(** A bound above the number of pending calls is never too small. *)
Lemma scanBlock_total (fuel : nat) :
  forall st routine, (pending st < fuel)%nat ->
  exists x, scanBlock newobject fuel st routine = Some x /\
            match x with
            | Ret (_, st') => (pending st' <= pending st)%nat
                              /\ failure (scanner st') = failure (scanner st)
            | Panic _ => True
            end.
Proof.
  induction fuel as [|fuel IH]; intros st routine Hlt; [lia|].
  cbn [scanBlock].
  destruct (Scan (scanner st)) as [more sc] eqn:E.
  apply Scan_pending in E as [Hf E]. destruct more; cbn [negb].
  2:{ eexists; split; [reflexivity|]. cbn [scanner].
      split; [exact E | exact Hf]. }
  destruct (len (Text sc) =? 0).
  { eexists; split; [reflexivity|]. cbn [scanner]. split; [lia | exact Hf]. }
  set (st1 := mkState sc (allocated st)).
  assert (forall st2 r, (pending st2 <= pending st1)%nat ->
            failure (scanner st2) = failure (scanner st1) ->
            exists x, scanBlock newobject fuel st2 r = Some x /\
              match x with
              | Ret (_, st') => (pending st' <= pending st)%nat /\
                  failure (scanner st') = failure (scanner st)
              | Panic _ => True
              end) as Hnext.
  { intros st2 r Hp Hf2. unfold st1 in Hp, Hf2. cbn [scanner] in Hp, Hf2.
    destruct (IH st2 r) as [x [Hx Hpost]]; [lia|].
    exists x. split; [exact Hx|].
    destruct x as [[r' st']|]; [|exact I].
    destruct Hpost. split; [lia | congruence]. }
  destruct (HasPrefix (Text sc) "created by ");
    destruct (parseStackPos newobject st1) as [[[[[file line] pos]|e] st2]|] eqn:Hp;
    try (eexists; split; [reflexivity | exact I]);
    apply parseStackPos_pending in Hp as [Hp Hf2];
    try (now apply Hnext).
  destruct (slice _ _ _); [now apply Hnext|].
  eexists; split; [reflexivity | exact I].
Qed.

Lemma scanRoutines_total (fuel : nat) :
  forall st routines, (pending st < fuel)%nat ->
  exists x, scanRoutines newobject fuel st routines = Some x /\
            match x with
            | Ret (_, st') => failure (scanner st') = failure (scanner st)
            | Panic _ => True
            end.
Proof.
  induction fuel as [|fuel IH]; intros st routines Hlt; [lia|].
  cbn [scanRoutines].
  destruct (Scan (scanner st)) as [more sc] eqn:E.
  apply Scan_pending in E as [Hf E]. destruct more; cbn [negb].
  2:{ eexists; split; [reflexivity | exact Hf]. }
  set (st1 := mkState sc (allocated st)).
  destruct (parseHeader (Text sc)) as [[routine|e]|].
  - destruct (scanBlock_total fuel st1 (resetTrace routine))
      as [x [Hx Hpost]]; [unfold st1; cbn [scanner]; lia|].
    rewrite Hx. destruct x as [[routine' st2]|p].
    + destruct Hpost as [Hp Hf2]. unfold st1 in Hp, Hf2.
      cbn [scanner] in Hp, Hf2.
      destruct (IH st2 (routines ++ [routine'])%list) as [y [Hy Hq]]; [lia|].
      exists y. split; [exact Hy|].
      destruct y as [[rs st']|]; [congruence | exact I].
    + eexists; split; [reflexivity | exact I].
  - destruct (IH st1 routines) as [y [Hy Hq]];
      [unfold st1; cbn [scanner]; lia|].
    exists y. split; [exact Hy|].
    destruct y as [[rs st']|];
      [unfold st1 in Hq; cbn [scanner] in Hq; congruence | exact I].
  - eexists; split; [reflexivity | exact I].
Qed.

(** Whatever bound gives a result gives the result of [parseScanner]. *)
Lemma parseScanner_fuel (sc : Scanner) (fuel : nat)
  (x : exec (list Goroutine * state)) :
  scanRoutines newobject fuel (mkState sc O) [] = Some x ->
  parseScanner newobject sc
  = Some match x with
         | Ret (routines, st) => Ret (routines, ScanErr (scanner st))
         | Panic p => Panic p
         end.
Proof.
  intros H. unfold parseScanner.
  destruct (scanRoutines_total (List.length (tokens sc) + 3)
              (mkState sc O) []) as [y [Hy _]];
    [cbn [scanner]; destruct (buffered sc); lia|].
  assert (y = x) as ->.
  { pose proof (scanRoutines_mono _ _ _ _ H
                  (Nat.max fuel (List.length (tokens sc) + 3))
                  (Nat.le_max_l _ _)) as H1.
    pose proof (scanRoutines_mono _ _ _ _ Hy
                  (Nat.max fuel (List.length (tokens sc) + 3))
                  (Nat.le_max_r _ _)) as H2.
    congruence. }
  rewrite Hy. destruct x as [[routines st]|]; reflexivity.
Qed.

End Loops.

(** ** Blocks *)

Lemma HasPrefix_split (s p : string) :
  HasPrefix s p = true -> s = p ++ skip (String.length p) s.
Proof.
  revert s. induction p as [|c p IH]; intros s H; [reflexivity|].
  destruct s as [|d s]; [discriminate|]. cbn in H.
  apply andb_true_iff in H as [Hc Hp]. apply Ascii.eqb_eq in Hc. subst d.
  cbn. f_equal. now apply IH.
Qed.

Lemma slice_after_prefix (s p : string) :
  HasPrefix s p = true ->
  slice s (len p) (len s) = Ret (skip (String.length p) s).
Proof.
  intros H. apply HasPrefix_split in H.
  rewrite H at 1 2. apply slice_suffix; [reflexivity | apply len_app].
Qed.

Section Blocks.
Variable newobject : nat -> Z.


(** The allocator decides the address of a position and nothing else. *)
Lemma parsePos_view (text : string) (k : nat) :
  match parsePos newobject text k with
  | Ret (Ok (file, line, pos), _) =>
      posFields text = Some (file, line, option_map deref pos)
  | Ret (Err _, _) => posFields text = None /\ posRejected text = true
  | Panic _ => posFields text = None /\ posRejected text = false
  end.
Proof.
  unfold posFields, posRejected, parsePos.
  destruct (len text =? 0); [split; reflexivity|].
  destruct (slice text 0 _) as [fileName|]; cbn [bind];
    [|split; reflexivity].
  destruct (_ <=? _).
  - destruct (slice text _ _) as [lineStr|]; cbn [bind];
      [|split; reflexivity].
    destruct (ParseInt lineStr 10 32); [reflexivity | split; reflexivity].
  - destruct (slice text _ _) as [posStr|]; cbn [bind];
      [|split; reflexivity].
    destruct (ParseInt posStr 16 64); [|split; reflexivity].
    destruct (slice text _ _) as [lineStr|]; cbn [bind];
      [|split; reflexivity].
    destruct (ParseInt lineStr 10 32); [reflexivity | split; reflexivity].
Qed.

Lemma scanBlock_token (fuel : nat) (ts : list string) (tok tok' : string)
  (fl : option error) (k : nat) (r : Goroutine) :
  scanBlock newobject fuel (stateOf ts tok fl k) r
  = scanBlock newobject fuel (stateOf ts tok' fl k) r.
Proof. destruct fuel; [reflexivity|]. destruct ts; reflexivity. Qed.

Lemma scanRoutines_token (fuel : nat) (ts : list string)
  (tok tok' : string) (fl : option error) (k : nat)
  (acc : list Goroutine) :
  scanRoutines newobject fuel (stateOf ts tok fl k) acc
  = scanRoutines newobject fuel (stateOf ts tok' fl k) acc.
Proof. destruct fuel; [reflexivity|]. destruct ts; reflexivity. Qed.

(** With a token pending, [parseStackPos] does not depend on what the
    buffer holds. *)
Lemma parseStackPos_buffered (raw : string) (rest : list string)
  (tok : string) (fl : option error) (b : option string) (k : nat) :
  parseStackPos newobject (mkState (mkScanner (raw :: rest) tok fl b) k)
  = match parseStackPos newobject (stateOf (raw :: rest) tok fl k) with
    | Ret (res, st') =>
        Ret (res, mkState (mkScanner rest raw fl b) (allocated st'))
    | Panic p => Panic p
    end.
Proof.
  unfold parseStackPos.
  cbn [stateOf scanner Scan tokens negb Text token allocated failure
       buffered].
  destruct (parsePos newobject (TrimSpace raw) k) as [[res k']|];
    reflexivity.
Qed.
Lemma find_first {A} (p : A -> bool) (a : list A) (x : A) :
  find p a = Some x <->
  exists before after,
    a = (before ++ x :: after)%list /\ p x = true /\ Forall (fun y => p y = false) before.
Proof.
  induction a as [|y rest IH]; simpl.
  - split; [congruence|]. intros (b & c & E & _). destruct b; discriminate.
  - destruct (p y) eqn:Hy.
    + split.
      * intros [= <-]. exists [], rest. auto.
      * intros ([|z b] & c & E & Hx & Hb).
        -- injection E as <- _. reflexivity.
        -- injection E as <- _. inversion Hb; congruence.
    + rewrite IH. split.
      * intros (b & c & -> & Hx & Hb). exists (y :: b), c. auto.
      * intros ([|z b] & c & E & Hx & Hb).
        -- injection E as <- _. congruence.
        -- injection E as _ ->. inversion Hb; subst. eauto.
Qed.

Lemma find_none {A} (p : A -> bool) (a : list A) :
  find p a = None <-> Forall (fun y => p y = false) a.
Proof.
  induction a as [|y rest IH]; simpl.
  - split; auto.
  - destruct (p y) eqn:Hy.
    + split; [congruence|]. inversion 1; congruence.
    + rewrite IH. split; [auto|]. inversion 1; assumption.
Qed.

Lemma strict_eq_true o s : strict_eq o s = true <-> o = Some s.
Proof.
  destruct o as [v|]; simpl; [|split; congruence].
  destruct (String.eqb_spec v s); split; congruence.
Qed.

(** ** Module-level bindings are framed *)

Section Frame.
Context {G : Type}.

Lemma keeps_ret {A} (a : A) : keeps_globals (G := G) (ret a).
Proof. intros p. reflexivity. Qed.

Lemma keeps_throw {A} e : keeps_globals (G := G) (throw (A := A) e).
Proof. intros p. reflexivity. Qed.

Lemma keeps_exit {A} c : keeps_globals (G := G) (exit (A := A) c).
Proof. intros p. reflexivity. Qed.

Lemma keeps_emit e : keeps_globals (G := G) (emit e).
Proof. intros p. reflexivity. Qed.

Lemma keeps_set_exitCode c : keeps_globals (G := G) (set_exitCode c).
Proof. intros p. reflexivity. Qed.

Lemma keeps_bind {A B} (m : M G A) (k : A -> M G B) :
  keeps_globals m -> (forall a, keeps_globals (k a)) -> keeps_globals (bind m k).
Proof.
  intros Hm Hk p. unfold bind. specialize (Hm p).
  destruct (m p) as [[a|e|c] p1]; simpl in *; [|assumption..].
  rewrite Hk. assumption.
Qed.

Lemma keeps_try_catch {A} (m : M G A) (h : js_error -> M G A) :
  keeps_globals m -> (forall e, keeps_globals (h e)) ->
  keeps_globals (try_catch m h).
Proof.
  intros Hm Hh p. unfold try_catch. specialize (Hm p).
  destruct (m p) as [[a|e|c] p1]; simpl in *; [assumption| |assumption].
  rewrite Hh. assumption.
Qed.

Lemma keeps_call {A} e (r : response A) : keeps_globals (G := G) (call e r).
Proof. intros p. destruct r; reflexivity. Qed.

Lemma keeps_deref {A} (o : option A) what : keeps_globals (G := G) (deref o what).
Proof. intros p. destruct o; reflexivity. Qed.

End Frame.

Lemma falsy_narrow (o : option string) : falsy o <-> narrow o = None.
Proof. symmetry. apply narrow_None. Qed.

Lemma falsy_truthy (o : option string) : falsy o <-> truthy o = false.
Proof.
  unfold falsy. destruct o as [v|]; simpl; [|split; auto].
  change (truthy (Some v)) with (truthy v).
  split.
  - intros [|[= ->]]; [discriminate|reflexivity].
  - intros H. right. f_equal.
    destruct (String.eqb_spec v ""); [assumption|].
    apply truthy_string in n. congruence.
Qed.

Lemma or_falsy (a b : option string) : falsy a -> falsy b -> narrow (or a b) = None.
Proof. intros [-> | ->] [-> | ->]; reflexivity. Qed.

Lemma not_managed (env : gmap string string) :
  unset_or_empty env "GOOGLE_CLOUD_REGION" -> unset_or_empty env "GAE_SERVICE" ->
  isManagedRuntime env = false.
Proof.
  unfold unset_or_empty, isManagedRuntime. intros [-> | ->] [-> | ->]; reflexivity.
Qed.

(** ** The project id gate of [init] *)

Section Runs.
Context {G : Type}.
Implicit Types (env : gmap string string) (w : world) (g : G) (p : process G).

Lemma init_without_project env w tp p :
  narrow (or (env !! "PROJECT_ID") (env !! "GOOGLE_CLOUD_PROJECT")) = None ->
  init env w tp p = (Thrown (entity_not_found "projectId envars"), p).
Proof.
  intros Hid. unfold init, assert. rewrite Hid. reflexivity.
Qed.

(** C6: with PROJECT_ID and GOOGLE_CLOUD_PROJECT both unset or empty,
    [init] throws the entity-not-found error without touching the trace,
    so before any outbound call; the run only dumps that error to standard
    error, makes no network call and ends with exit status 1. *)
Theorem missing_project_id_fails_before_network env w args tp g p :
  unset_or_empty env "PROJECT_ID" ->
  unset_or_empty env "GOOGLE_CLOUD_PROJECT" ->
  parseAsync w args = Parsed tp ->
  init env w tp p = (Thrown (entity_not_found "projectId envars"), p) /\
  error_type (entity_not_found "projectId envars")
    = Some "illegal-state/entity-not-found" /\
  trace (run env w args (boot g))
    = [EvConsoleError (DumpERROR (entity_not_found "projectId envars"))] /\
  Forall (fun e => is_network e = false) (trace (run env w args (boot g))) /\
  exit_status (run env w args (boot g)) = 1%Z.
Proof.
  intros Hp Hg Hparse.
  pose proof (or_falsy _ _ Hp Hg) as Hid.
  assert (Hrun : run env w args (boot g) =
                 {| trace := [EvConsoleError (DumpERROR (entity_not_found "projectId envars"))];
                    exitCode := Some 1%Z; globals := g |}).
  { unfold run, main, yargs_parseAsync. rewrite Hparse.
    unfold bind at 1. unfold ret at 1.
    unfold bind at 1. rewrite init_without_project by assumption.
    reflexivity. }
  split; [apply init_without_project; assumption|].
  split; [reflexivity|].
  rewrite Hrun. simpl. repeat split. repeat constructor.
Qed.

(** ** The IAP client lookup of [init] *)

(** C5: in a run that lists the IAP brand clients and finds none named
    IAP-App-Engine-app among them, [init] throws the entity-not-found
    error; the run never fetches a token and ends with a non-zero exit
    status. *)
Theorem missing_app_engine_client_fails env w args g clients parent :
  In (EvListIdentityAwareProxyClients parent) (trace (run env w args (boot g))) ->
  listIdentityAwareProxyClients w = Ok clients ->
  Forall (fun c => displayName c <> Some "IAP-App-Engine-app") clients ->
  (exists tp p',
     parseAsync w args = Parsed tp /\
     init env w tp (boot g) = (Thrown (entity_not_found find_entity), p') /\
     error_type (entity_not_found find_entity)
       = Some "illegal-state/entity-not-found") /\
  Forall (fun e => is_token_fetch e = false) (trace (run env w args (boot g))) /\
  exit_status (run env w args (boot g)) = 1%Z /\
  exit_status (run env w args (boot g)) <> 0%Z.
Proof.
  intros Hin Hlist Hnone.
  assert (Hfind : find (fun value => strict_eq (displayName value) "IAP-App-Engine-app")
                    clients = None).
  { apply find_none. eapply Forall_impl; [exact Hnone|].
    intros c Hc. simpl in Hc. destruct (strict_eq (displayName c) _) eqn:E; [|reflexivity].
    apply strict_eq_true in E. contradiction. }
  revert Hin. unfold_main. rewrite Hlist.
  destruct (parseAsync w args) as [tp|d|c]; exec;
    intros Hin; try (each_event Hin; fail).
  all: try match goal with
           | H : narrow (find _ _) = Some _ |- _ =>
               rewrite Hfind in H; discriminate
           end.
  all: try (split; [exists tp; eexists; repeat split; reflexivity|];
            split; [repeat constructor|];
            split; [reflexivity|discriminate]).
Qed.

--- Exercise aim ---
Output each line of the records above exactly, beginning at the first, and stop once the line containing "split; [exact E" has been output.

--- Response box ---
(** A bound above the number of pending calls is never too small. *)
Lemma scanBlock_total (fuel : nat) :
  forall st routine, (pending st < fuel)%nat ->
  exists x, scanBlock newobject fuel st routine = Some x /\
            match x with
            | Ret (_, st') => (pending st' <= pending st)%nat
                              /\ failure (scanner st') = failure (scanner st)
            | Panic _ => True
            end.
Proof.
  induction fuel as [|fuel IH]; intros st routine Hlt; [lia|].
  cbn [scanBlock].
  destruct (Scan (scanner st)) as [more sc] eqn:E.
  apply Scan_pending in E as [Hf E]. destruct more; cbn [negb].
  2:{ eexists; split; [reflexivity|]. cbn [scanner].
      split; [exact E | exact Hf]. }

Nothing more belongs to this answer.